If you say this is exactly what we want

Yes. I already do the other way around (find A,B,C from α,β,γ) by first finding the lowering operator using CD and then using that to determine the Jacobi operator, the sketch is in the draft. But I'm not sure how to find α,β,γ from A,B,C.

then do the sqrt() thing in the implementation right?

Sure.

TSGut commented 3 years ago

But I'm not sure how to find α,β,γ from A,B,C.

If it's like the c=-1 case I just finished, then this result should come out of the knowledge that Q_n^{t,a,b,c}(x) satisfies a three term recurrence with assumed known coefficients in addition to the explicit form of the c-1 case in terms of the c case which is Q_n^{t,a,b,c-1}(x) = α(n,t)*Q_{n-1}^{t,a,b,c}(x)+Q_n^{t,a,b,c}(x) (possibly an additional normalization constant somewhere) where α(n,t) is given by the moments computed via recurrence.

Alright, I'll get to work on deriving said relationship.

TSGut commented 3 years ago

I think I may have it. @dlfivefifty Is there a straightforward way to get non-symmetric Jacobi matrices for non-normalized SemiclassicalJacobi (e.g. via Lanczos) so I can test the result?

dlfivefifty commented 3 years ago

I don't know what you mean by non-normalized SemiclassicalJacobi...

can't you just check symtridiagonalize(X) == jacobimatrix(LanczosPolynomial(...))?

TSGut commented 3 years ago

Yes but there would be a simpler way to sanity check the result if we had access to the Tridiagonal instead of SymTridiagonal version. But in the absence of that I'll do it in the way you said.

dlfivefifty commented 3 years ago

I don't know what you mean as you need to choose a normalization for the OPs to be well-defined

TSGut commented 3 years ago

What I mean is that the approach I'm using makes a particular non-orthonormal semiclassical Jacobi basis natural to use for each c. In the hierarchy of this normalization I can now find the c-1 Jacobi matrix if I have the c Jacobi matrix.

Now to convert all of this into the hierarchy we are using and refer to as SemiclassicalJacobi() takes some extra work because it's not as simple as SymTridiagonal, since both of the bases involved have to be adjusted. In the Legendre case this was easy because, well, we know both Legendre() and Normalized(Legendre()), which correspond to these two in the special case c=0. The general case now is as if I only have access to Normalized(Legendre()) but want the recurrence coefficients of Legendre().

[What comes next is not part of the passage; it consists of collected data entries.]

(* ===== verification/ClientFlush.v ===== *)
(** * The client: flush and garbage collection ([crates/client/src/lib.rs])

    Flushing publishes a dirty file to the UFS under a durable intent;
    collection finds orphaned chunks page by page, tombstones them, deletes
    them from every target and finalises the tombstones.  Random ids are
    arguments: [ids i] is the [i]-th id that a call draws. *)

From S2P Require Import Prelude Types Bytes Extents Keys ChunkStore Ufs MetaDb Namespace InodeData Gc.
From S2P Require Import Ledger MetaStore Client ClientIo.

Local Open Scope N_scope.

Record FlushRecoveryReport := mkFlushRecoveryReport {
  fr_completed : nat; fr_conflicts : nat; fr_pending : nat
}.
Record OrphanGcReport := mkOrphanGcReport { og_removed_manifests : N; og_removed_chunks : N }.

(** [ChunkStore::gc_delete_targets] and [delete_from_target] of a store, and
    their provided definitions: one target, the store itself. *)
Record GcTargets (Ct : Type) := mkGcTargets {
  gc_delete_targets : Ct → Result (list WorkerTargetId);
  delete_from_target : ChunkId → WorkerTargetId → txn Ct FluxError unit
}.
Arguments gc_delete_targets {Ct}. Arguments delete_from_target {Ct}.

Definition one_target {hash Ct} `{!ChunkStore hash Ct} : GcTargets Ct := {|
  gc_delete_targets _ := Ok [0];
  delete_from_target id target :=
    if negb (target =? 0) then throw (InvalidArg ("unknown chunk delete target " +:+ pretty target))
    else cs_delete id
|}.

Section flush.
Context {hash : bytes → ChunkId} {Mt Ct U : Type}.
Context `{!MetaStore Mt, !ChunkStore hash Ct}.
Context (ufs : option (Ufs U)).

Abbreviation Cl := (FluxClient Mt Ct U).
Abbreviation C := (txn Cl FluxError).

(** ** Streaming a file *)

(** The ranges that the loop of [for_each_inode_chunk] visits. *)
Definition stream_ranges (size : N) : list (N * N) :=
  (λ i, (N.of_nat i * CHUNK_SIZE, N.min (size - N.of_nat i * CHUNK_SIZE) CHUNK_SIZE))
    <$> seq 0 (N.to_nat ((size + CHUNK_SIZE - 1) / CHUNK_SIZE)).

(** [consume] may change the state that the next range is read in. *)
Definition for_each_inode_chunk {S} (rd_of : S → Reader) (m : Mt) (k : Ct) (inode : Inode)
    (consume : bytes → txn S FluxError unit) : txn S FluxError unit :=
  for_each (λ ol,
    bytes ← peek (λ s, read_inode_range (rd_of s) m k inode ol.1 ol.2);
    _ ← fail_if (negb (N.of_nat (length bytes) =? ol.2))
          (Io ("streamed inode range length mismatch: want=" +:+ pretty ol.2
               +:+ " got=" +:+ pretty (N.of_nat (length bytes))));
    consume bytes) (stream_ranges (i_size inode)).

(** The hasher is the bytes that it has absorbed. *)
Definition inode_digest (rd : Reader) (m : Mt) (k : Ct) (inode : Inode) : Result ChunkId :=
  match for_each_inode_chunk (λ _, rd) m k inode (λ b, modify (λ h, h ++ b)) [] with
  | (Ok _, hasher) => Ok (hash hasher)
  | (Err e, _) => Err e
  end.

(** ** Flushing *)

(** The two loops [for _ in 0..4] that retry on a lost generation check. *)
Fixpoint record_flush_conflict (tries : nat) (ino : InodeId) (flush_id : FlushId) (message : string) :
    C Inode :=
  match tries with
  | O => throw Busy
  | S tries =>
      current ← read_meta (ms_get_inode ino);
      match_with (on_meta (ms_fail_flush_conflict (i_generation current) ino flush_id message))
        (λ _, throw EDirtyConflict)
        (λ e, match e with
              | CasFailed _ _ => record_flush_conflict tries ino flush_id message
              | e => throw e
              end)
  end.

Fixpoint commit_flush_retry (tries : nat) (ids : nat → RequestOpId) (ino : InodeId)
    (flush_id : FlushId) (published : UfsObject) : C Inode :=
  match tries with
  | O => throw Busy
  | S tries =>
      current ← read_meta (ms_get_inode ino);
      match_with (on_meta (ms_commit_flush (ids O) (i_generation current) ino flush_id published))
        mret
        (λ e, match e with
              | CasFailed _ _ => commit_flush_retry tries (λ i, ids (S i)) ino flush_id published
              | e => throw e
              end)
  end.

Definition FLUSH_TRIES : nat := 4.

(** A call on the writer of a publication and on the UFS. *)
Definition on_publish {W A} (w : W) (f : txn (W * U) FluxError A) : C (result FluxError A * W) := λ c,
  let '(r, (w, u)) := f (w, fc_ufs_state c) in (Ok (r, w), set_ufs_state u c).

Definition DRIFT : string := "conditional UFS publish detected external version drift".

(** The branch of [complete_flush_intent] that uploads. *)
Definition upload (u : Ufs U) (inode : Inode) (object : UfsObject) (intent : FlushIntent) :
    C (UfsObject + string) := λ c,
  match on_ufs (ufs_begin_verified_publish u (uo_key object) (i_size inode)
                  (fi_expected_ufs_version intent) (fi_target_digest intent)) c with
  | (Err EDirtyConflict, c) => (Ok (inr DRIFT), c)
  | (Err e, c) => (Err e, c)
  | (Ok writer, c) =>
      let stream := for_each_inode_chunk (λ s, reader ufs s.2) (fc_meta c) (fc_chunks c) inode
                      (ufs_write u) in
      match on_publish writer stream c with
      | (Ok (Err e, writer), c) =>
          let '(_, c) := on_publish writer (ufs_abort u) c in (Err e, c)
      | (Ok (Ok _, writer), c) =>
          match on_ufs (ufs_finish u writer) c with
          | (Ok published, c) => (Ok (inl published), c)
          | (Err (InvalidArg _), c) =>
              (Ok (inr "flush reconstructed bytes do not match target digest"), c)
          | (Err EDirtyConflict, c) => (Ok (inr DRIFT), c)
          | (Err e, c) => (Err e, c)
          end
      | (Err e, c) => (Err e, c)
      end
  end.

Definition complete_flush_intent (ids : nat → RequestOpId) (ino : InodeId) (intent : FlushIntent) :
    C Inode :=
  u ← lift (ok_or (Capability "flush requires a UFS mount") ufs);
  inode ← read_meta (ms_get_inode ino);
  _ ← fail_if (bool_decide (fi_flush_id <$> i_flush_intent inode ≠ Some (fi_flush_id intent))) Busy;
  object ← lift (ok_or (Meta "Dirty inode missing UFS target") (i_ufs inode));
  manifest_id ← lift (ok_or (Meta "flushing inode missing manifest") (i_manifest_id inode));
  manifest ← read_meta (ms_get_manifest manifest_id);
  if negb (root_digest hash manifest =? fi_snapshot_manifest_root intent) then
    record_flush_conflict FLUSH_TRIES ino (fi_flush_id intent) "flush snapshot manifest changed"
  else
  found ← peek (λ c, ufs_find_verified_publish u (uo_key object) (i_size inode)
                       (fi_target_digest intent) (fc_ufs_state c));
  outcome ← match found with
            | Some published => mret (inl published)
            | None => upload u inode object intent
            end;
  match outcome with
  | inl published => commit_flush_retry FLUSH_TRIES ids ino (fi_flush_id intent) published
  | inr message => record_flush_conflict FLUSH_TRIES ino (fi_flush_id intent) message
  end.

(** The intent of a new flush. *)
Definition new_intent (flush_id : FlushId) (inode : Inode) (fields : LocalityFields) (c : Cl) :
    Result FlushIntent :=
  manifest_id ← ok_or (Meta "Dirty inode missing manifest") (i_manifest_id inode);
  manifest ← ms_get_manifest manifest_id (fc_meta c);
  if negb (m_gen manifest =? i_head_gen inode) || negb (m_size manifest =? i_size inode) then
    Err (Meta "Dirty inode head does not match manifest snapshot") else
  target_digest ← inode_digest (reader ufs (fc_ufs_state c)) (fc_meta c) (fc_chunks c) inode;
  target ← ok_or (Meta "Dirty inode missing UFS target") (i_ufs inode);
  expected ← match uo_etag target with
             | Some etag => Ok (Some etag)
             | None =>
                 if bool_decide (lf_origin fields = FluxCreated) then Ok None
                 else Err (Capability "safe overwrite of imported data requires a UFS ETag")
             end;
  Ok (mkFlushIntent flush_id (i_head_gen inode) (root_digest hash manifest) expected target_digest).

Definition flush_inode (flush_id : FlushId) (ids : nat → RequestOpId) (ino : InodeId) : C Inode :=
  inode ← read_meta (ms_get_inode ino);
  _ ← fail_if (bool_decide (i_file_type inode ≠ Regular)) IsDirectory;
  fields ← lift (ok_or MISSING_LOCALITY (i_locality_fields inode));
  if bool_decide (lf_backing_mode fields = BEphemeral) || bool_decide (lf_data_state fields = UfsClean)
  then mret inode else
  if bool_decide (lf_data_state fields = DirtyConflict) then throw EDirtyConflict else
  match i_flush_intent inode with
  | Some intent => complete_flush_intent ids ino intent
  | None =>
      if bool_decide (lf_data_state fields ≠ Dirty) then throw Busy else
      intent ← peek (new_intent flush_id inode fields);
      _ ← on_meta (ms_begin_flush (ids O) (i_generation inode) (i_id inode) intent);
      complete_flush_intent (λ i, ids (S i)) (i_id inode) intent
  end.

(** [reconcile_flushes]; the outcomes are counted, not returned. *)
Fixpoint reconcile_loop (ids : nat → nat → RequestOpId) (intents : list (InodeId * FlushIntent))
    (report : FlushRecoveryReport) : C FlushRecoveryReport :=
  match intents with
  | [] => mret report
  | (inode, intent) :: intents =>
      let next r := reconcile_loop (λ i, ids (S i)) intents r in
      match_with (complete_flush_intent (ids O) inode intent)
        (λ _, next (mkFlushRecoveryReport (S (fr_completed report)) (fr_conflicts report) (fr_pending report)))
        (λ e, next (match e with
                    | EDirtyConflict =>
                        mkFlushRecoveryReport (fr_completed report) (S (fr_conflicts report)) (fr_pending report)
                    | _ =>
                        mkFlushRecoveryReport (fr_completed report) (fr_conflicts report) (S (fr_pending report))
                    end))
  end.

Definition reconcile_flushes (ids : nat → nat → RequestOpId) : C FlushRecoveryReport :=
  intents ← read_meta ms_list_flush_intents;
  reconcile_loop ids intents (mkFlushRecoveryReport 0 0 0).

(** ** Garbage collection *)

Context (targets : GcTargets Ct).

(** The deletions of one tombstone: the acknowledged targets, and whether
    some target failed. *)
Fixpoint delete_targets (chunk : ChunkId) (pending : list WorkerTargetId) :
    C (list (ChunkId * WorkerTargetId) * bool) :=
  match pending with
  | [] => mret ([], false)
  | target :: pending =>
      match_with (on_chunks (delete_from_target targets chunk target))
        (λ _, '(acks, failed) ← delete_targets chunk pending; mret ((chunk, target) :: acks, failed))
        (λ _, '(acks, _) ← delete_targets chunk pending; mret (acks, true))
  end.

Fixpoint delete_tombstones (all : list WorkerTargetId) (tombstones : list GcTombstone) :
    C (list (ChunkId * WorkerTargetId) * list ChunkId) :=
  match tombstones with
  | [] => mret ([], [])
  | t :: tombstones =>
      let pending := if gt_targets_initialized t then gt_pending_targets t else all in
      '(acks, failed) ← delete_targets (gt_chunk t) pending;
      '(acks', completed) ← delete_tombstones all tombstones;
      mret (acks ++ acks', if failed : bool then completed else gt_chunk t :: completed)
  end.

Definition reclaim_tombstones (tombstones : list GcTombstone) : C N :=
  all ← read_chunks (gc_delete_targets targets);
  let uninitialized := gt_chunk <$> filter (λ t, gt_targets_initialized t = false) tombstones in
  _ ← when (negb (bool_decide (uninitialized = [])))
        (on_meta (ms_initialize_gc_delete_targets uninitialized all));
  '(acknowledged, completed) ← delete_tombstones all tombstones;
  _ ← when (negb (bool_decide (acknowledged = []))) (on_meta (ms_acknowledge_gc_deletes acknowledged));
  _ ← when (negb (bool_decide (completed = []))) (on_meta (ms_finalize_gc_tombstones completed));
  mret (N.of_nat (length completed)).

Definition run_concurrent_gc_pass (batch_size : N) : C OrphanGcReport :=
  if batch_size =? 0 then throw (InvalidArg "GC batch size must be non-zero") else
  _ ← on_meta (ms_expire_chunk_reservations batch_size);
  pending ← read_meta ms_list_gc_tombstones;
  if negb (bool_decide (pending = [])) then
    removed ← reclaim_tombstones (take (N.to_nat batch_size) pending);
    mret (mkOrphanGcReport 0 removed)
  else
    cursor ← gets fc_gc_cursor;
    page ← read_chunks (λ k, list_chunks_page (cs_list k) cursor batch_size);
    _ ← modify (set_gc_cursor (cp_next_cursor page));
    batch ← on_meta (ms_tombstone_gc_batch (cp_chunks page));
    listed ← read_meta ms_list_gc_tombstones;
    removed ← reclaim_tombstones (filter (λ t, gt_chunk t ∈ gb_tombstoned_chunks batch) listed);
    mret (mkOrphanGcReport (gb_removed_manifests batch) removed).

Definition run_orphan_gc : C OrphanGcReport := run_concurrent_gc_pass 256.

(** The loop of [execute_gc_plan]; every chunk outside the plan goes. *)
Fixpoint sweep_chunks (live : list ChunkId) (chunks : list ChunkId) : C N :=
  match chunks with
  | [] => mret 0
  | chunk :: chunks =>
      if bool_decide (chunk ∈ live) then sweep_chunks live chunks else
      _ ← on_chunks (cs_delete chunk);
      n ← sweep_chunks live chunks;
      mret (n + 1)
  end.

Definition execute_gc_plan (plan : GcPlan) : C OrphanGcReport :=
  chunks ← read_chunks cs_list;
  removed ← sweep_chunks (gp_live_chunks plan) chunks;
  _ ← on_meta (ms_finish_gc (gp_lease_id plan));
  mret (mkOrphanGcReport (gp_removed_manifests plan) removed).

Definition resume_orphan_gc : C (option OrphanGcReport) :=
  plan ← read_meta ms_current_gc_plan;
  match plan with
  | None => mret None
  | Some plan => report ← execute_gc_plan plan; mret (Some report)
  end.

Definition release_interrupted_gc_lease : C bool :=
  plan ← read_meta ms_current_gc_plan;
  match plan with
  | None => mret false
  | Some plan => _ ← on_meta (ms_finish_gc (gp_lease_id plan)); mret true
  end.
End flush.
(** A staged write that was committed: the file it leaves. *)
Lemma write_published D now ticket op_id offset data (c : FluxClient Mt Ct U) c' inode man man1 staged i' gen :
  let end_ := offset + N.of_nat (length data) in
  let new_size := N.max (i_size inode) end_ in
  let f := written (file_content (fc_chunks c) inode man) offset data in
  file_ok (fc_meta c) (fc_chunks c) inode man → (0 < length data)%nat → end_ ≤ U64_MAX →
  cs_wf (fc_chunks c) → collision_free D (fc_chunks c) →
  put_room (fc_chunks c) (write_chunks (fc_chunks c) inode man offset data) →
  Forall D (write_chunks (fc_chunks c) inode man offset data) →
  stage_windows rd (fc_meta c) (fc_chunks c) inode offset data end_ new_size gen
    (windows_of offset end_) man = Ok (man1, staged) →
  commit_staged_manifest ticket op_id (i_generation inode) (mutated_head now inode new_size gen)
    (set_m_size new_size man1) staged c = (Ok i', c') →
  ms_get_inode (i_id inode) (fc_meta c') = Ok i' ∧ i_size i' = new_size ∧
  file_ok (fc_meta c') (fc_chunks c') i' (set_m_size new_size man1) ∧
  (∀ x, x < new_size → file_content (fc_chunks c') i' (set_m_size new_size man1) x = f x) ∧
  cs_wf (fc_chunks c') ∧ collision_free D (fc_chunks c') ∧ i_id i' = i_id inode.
Proof.
  intros end_ new_size f Hf Hl Hend Hwf HD Hroom HFD Hstage Hcom.
  assert (staged_tree new_size (m_extents man)) as Hst by (eapply file_staged; [apply Hf|lia]).
  assert (∀ w, w ∈ windows_of offset end_ →
            touched offset end_ w ∧ w * CHUNK_SIZE + CHUNK_SIZE ≤ U64_MAX) as Hwin.
  { intros w Hw. split; [by apply elem_of_windows; [unfold end_; lia|]|by eapply stage_bounds]. }
  destruct (stage_ok (λ _, True) (fc_meta c) (fc_chunks c) inode man offset data gen
              (windows_of offset end_) man) as (man1'&Hs1&_); [done..|].
  fold end_ new_size f in Hs1. rewrite Hs1 in Hstage. injection Hstage as -> <-.
  assert ((staged_of f new_size (windows_of offset end_)).*2 =
          write_chunks (fc_chunks c) inode man offset data) as Hsnd.
  { unfold staged_of, write_chunks. by rewrite <-list_fmap_compose. }
  destruct (commit_staged_ok D _ _ _ _ _ _ _ _ _ Hcom) as (mid&->&Hi'&Hm'&Hwf'&HD'&Hgs&Hks);
    [done|by rewrite Hsnd|done| |].
  { intros eb Heb. split; [by apply list_elem_of_fmap in Heb as (w&->&_)|].
    rewrite Forall_forall in HFD. apply HFD. rewrite <-Hsnd. by apply list_elem_of_fmap_2. }
  assert (∀ w, w ∈ windows_of offset end_ →
    cs_get (fc_chunks c') (hash (window_data f new_size w)) = Ok (window_data f new_size w)) as Hget.
  { intros w Hw. apply (Hgs (hash (window_data f new_size w), window_data f new_size w)).
    apply list_elem_of_fmap. eauto. }
  destruct (stage_ok (λ e, ∃ d, ext_data (fc_chunks c') (i_ufs inode) e d) (fc_meta c) (fc_chunks c)
              inode man offset data gen (windows_of offset end_) man) as (man2&Hs2&Hst2&_&HP2&Hsrc2).
  { done. } { done. } { done. } { intros x y Hxy [d Hd]. by eapply ext_data_piece. }
  { intros x Hx. destruct (fw_readable _ _ _ (fo_wf _ _ _ _ Hf) x Hx) as [d Hd].
    exists d. by eapply ext_data_keep. }
  { intros w Hw. exists (window_data f new_size w). split; [|by apply Hget]. cbn.
    unfold window_data. rewrite length_slice. unfold window_end. lia. }
  fold end_ new_size f in Hs2. rewrite Hs1 in Hs2. injection Hs2 as <-.
  split; [exact Hi'|]. split; [done|]. split; [|split; [|done]].
  - apply update_ok; try done; [apply (fw_type _ _ _ (fo_wf _ _ _ _ Hf))|].
    pose proof (fw_u64 _ _ _ (fo_wf _ _ _ _ Hf)). cbn. lia.
  - intros x Hx. eapply (staged_content (fc_chunks c) (fc_chunks c') inode man man1); try done. apply Hf.
Qed.

(** A write that succeeds, with the state of the stores after it. *)
Lemma write_at_reads D now ticket op_id ino offset data (c : FluxClient Mt Ct U) n c' inode man old :
  fc_ufs_state c = us → ms_get_inode ino (fc_meta c) = Ok inode → i_id inode = ino →
  file_ok (fc_meta c) (fc_chunks c) inode man →
  cs_wf (fc_chunks c) → collision_free D (fc_chunks c) →
  put_room (fc_chunks c) (write_chunks (fc_chunks c) inode man offset data) →
  Forall D (write_chunks (fc_chunks c) inode man offset data) →
  read_all ufs ino c = (Ok old, c) →
  write_at ufs now ticket op_id ino offset data c = (Ok n, c') → data ≠ [] →
  n = N.of_nat (length data) mod (U32_MAX + 1) ∧
  read_all ufs ino c' = (Ok (write_bytes offset data old), c') ∧
  (∃ inode' man', ms_get_inode ino (fc_meta c') = Ok inode' ∧ i_id inode' = ino ∧
    i_size inode' = N.max (i_size inode) (offset + N.of_nat (length data)) ∧
    file_ok (fc_meta c') (fc_chunks c') inode' man') ∧
  fc_ufs_state c' = us ∧ cs_wf (fc_chunks c') ∧ collision_free D (fc_chunks c').
Proof.
  intros Hus Hino Hid Hf Hwf HD Hroom HFD Hold H Hne.
  assert (0 < length data)%nat as Hl0 by (destruct data; [done|cbn; lia]).
  destruct (write_at_inv _ _ _ _ _ _ _ _ _ _ _ Hus Hino (fo_manifest _ _ _ _ Hf) H Hne)
    as (Hend&->&man1&staged&i'&Hstage&Hcom). split; [done|].
  destruct (write_published D now ticket op_id offset data c c' inode man man1 staged i'
              (sat_add (i_head_gen inode) 1)) as (Hi'&Hsz&Hf'&Hcont&Hwf'&HD'&Hid'); [done..|].
  pose proof (commit_staged_ufs _ _ _ _ _ _ _ _ _ Hcom) as Hus'. rewrite Hus in Hus'.
  rewrite Hid in Hi', Hid'.
  split; [|split; [by exists i', (set_m_size (N.max (i_size inode) (offset + N.of_nat (length data))) man1)|done]].
  rewrite (read_all_ok _ _ _ _ Hus Hino Hf) in Hold. rewrite (read_all_ok _ _ _ _ Hus' Hi' Hf').
  apply pair_equal_spec in Hold as [[= <-] _]. do 2 f_equal. rewrite written_slice.
  - rewrite Hsz.
    replace (Nat.max _ _) with (N.to_nat (N.max (i_size inode) (offset + N.of_nat (length data)))) by lia.
    apply slice_ext. intros x _ Hx. apply Hcont. lia.
  - intros x Hx. apply content_beyond; [apply Hf|lia].
Qed.

(** C33: reads see writes.  When [write_at] succeeds on a well-formed file,
    over stores that keep their contracts and have room for the chunks the
    write stages, the whole file then reads as before with the written bytes
    laid over it at the offset (any gap before them filled with zeros), its
    size is the larger of the old size and the end of the write, and the file
    is well formed again. *)
Theorem read_after_write D now ticket op_id ino offset data (c : FluxClient Mt Ct U) n c' inode man old :
  fc_ufs_state c = us → ms_get_inode ino (fc_meta c) = Ok inode → i_id inode = ino →
  file_ok (fc_meta c) (fc_chunks c) inode man →
  cs_wf (fc_chunks c) → collision_free D (fc_chunks c) →
  put_room (fc_chunks c) (write_chunks (fc_chunks c) inode man offset data) →
  Forall D (write_chunks (fc_chunks c) inode man offset data) →
  read_all ufs ino c = (Ok old, c) →
  write_at ufs now ticket op_id ino offset data c = (Ok n, c') → data ≠ [] →
  n = N.of_nat (length data) mod (U32_MAX + 1) ∧
  read_all ufs ino c' = (Ok (write_bytes offset data old), c') ∧
  ∃ inode' man', ms_get_inode ino (fc_meta c') = Ok inode' ∧
    i_size inode' = N.max (i_size inode) (offset + N.of_nat (length data)) ∧
    file_ok (fc_meta c') (fc_chunks c') inode' man'.
Proof.
  intros Hus Hino Hid Hf Hwf HD Hroom HFD Hold H Hne.
  destruct (write_at_reads D now ticket op_id ino offset data c n c' inode man old)
    as (->&?&(inode'&man'&?&_&?&?)&_); [done..|]. split_and!; [done..|]. by exists inode', man'.
Qed.

(** ** Truncation *)

Definition keyed_tree (l : list Extent) : ExtentTree := (λ e, (ext_offset e, e)) <$> l.

Lemma iter_keyed_tree l : iter (keyed_tree l) = l.
Proof. unfold iter, keyed_tree. rewrite <-list_fmap_compose. apply list_fmap_id. Qed.

(** What one iteration of the loop makes of an extent that starts below
    [size]. *)
Definition cut_at (size : N) (e : Extent) (d : bytes) : Extent * list (ChunkId * bytes) :=
  if ext_offset e + ext_len e <=? size then (e, [])
  else
    let keep := size - ext_offset e in
    match e with
    | Local o _ _ =>
        let b := take (N.to_nat keep) d in (Local o keep (hash b), [(hash b, b)])
    | UfsRange o _ key ver base => (UfsRange o keep key ver base, [])
    end.

Lemma cut_at_fields size e d :
  ext_offset e < size →
  ext_offset (cut_at size e d).1 = ext_offset e ∧
  ext_len (cut_at size e d).1 = N.min (ext_len e) (size - ext_offset e).
Proof. intros. unfold cut_at. case_match eqn:Hc; bools; [|destruct e]; cbn in *; lia. Qed.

Hope that makes sense. It's doable to get it for our convention by making some adjustments and I'm working on it but just takes some extra care to get right.

TSGut commented 3 years ago

Okay, this works. The caveat is that just like in the c=0 case we need to be able to compute the integral of the c basis with respect to the c-1 weight at least for n=1 (if we can do it for any n it would be just as nice as Legendre case but with n=1 we can still make it work via a recurrence argument).

Basically this needs \int_0^1 w_{t,a,b,c-1}(x)*Q_1^{t,(a,b,c)}(x) dx. Note that it's c-1 and c in weight and polynomial. Any good ideas?

dlfivefifty commented 3 years ago

Easy:

A,B,_ = recurrencecoefficients(SemiclassicalJacobi(t,a,b,c)) # Note Q_1 == A[1]x + B[1]
A[1]*sum(SemiclassicalJacobiWeight(t, a+1, b, c-1)) + B[1]*sum(SemiclassicalJacobiWeight(t, a, b, c-1))
TSGut commented 3 years ago

Awesome, that's all we should need. Did you want me to implement it as well or do you want me to just send you a collection of the resulting formulas? I'm happy with either.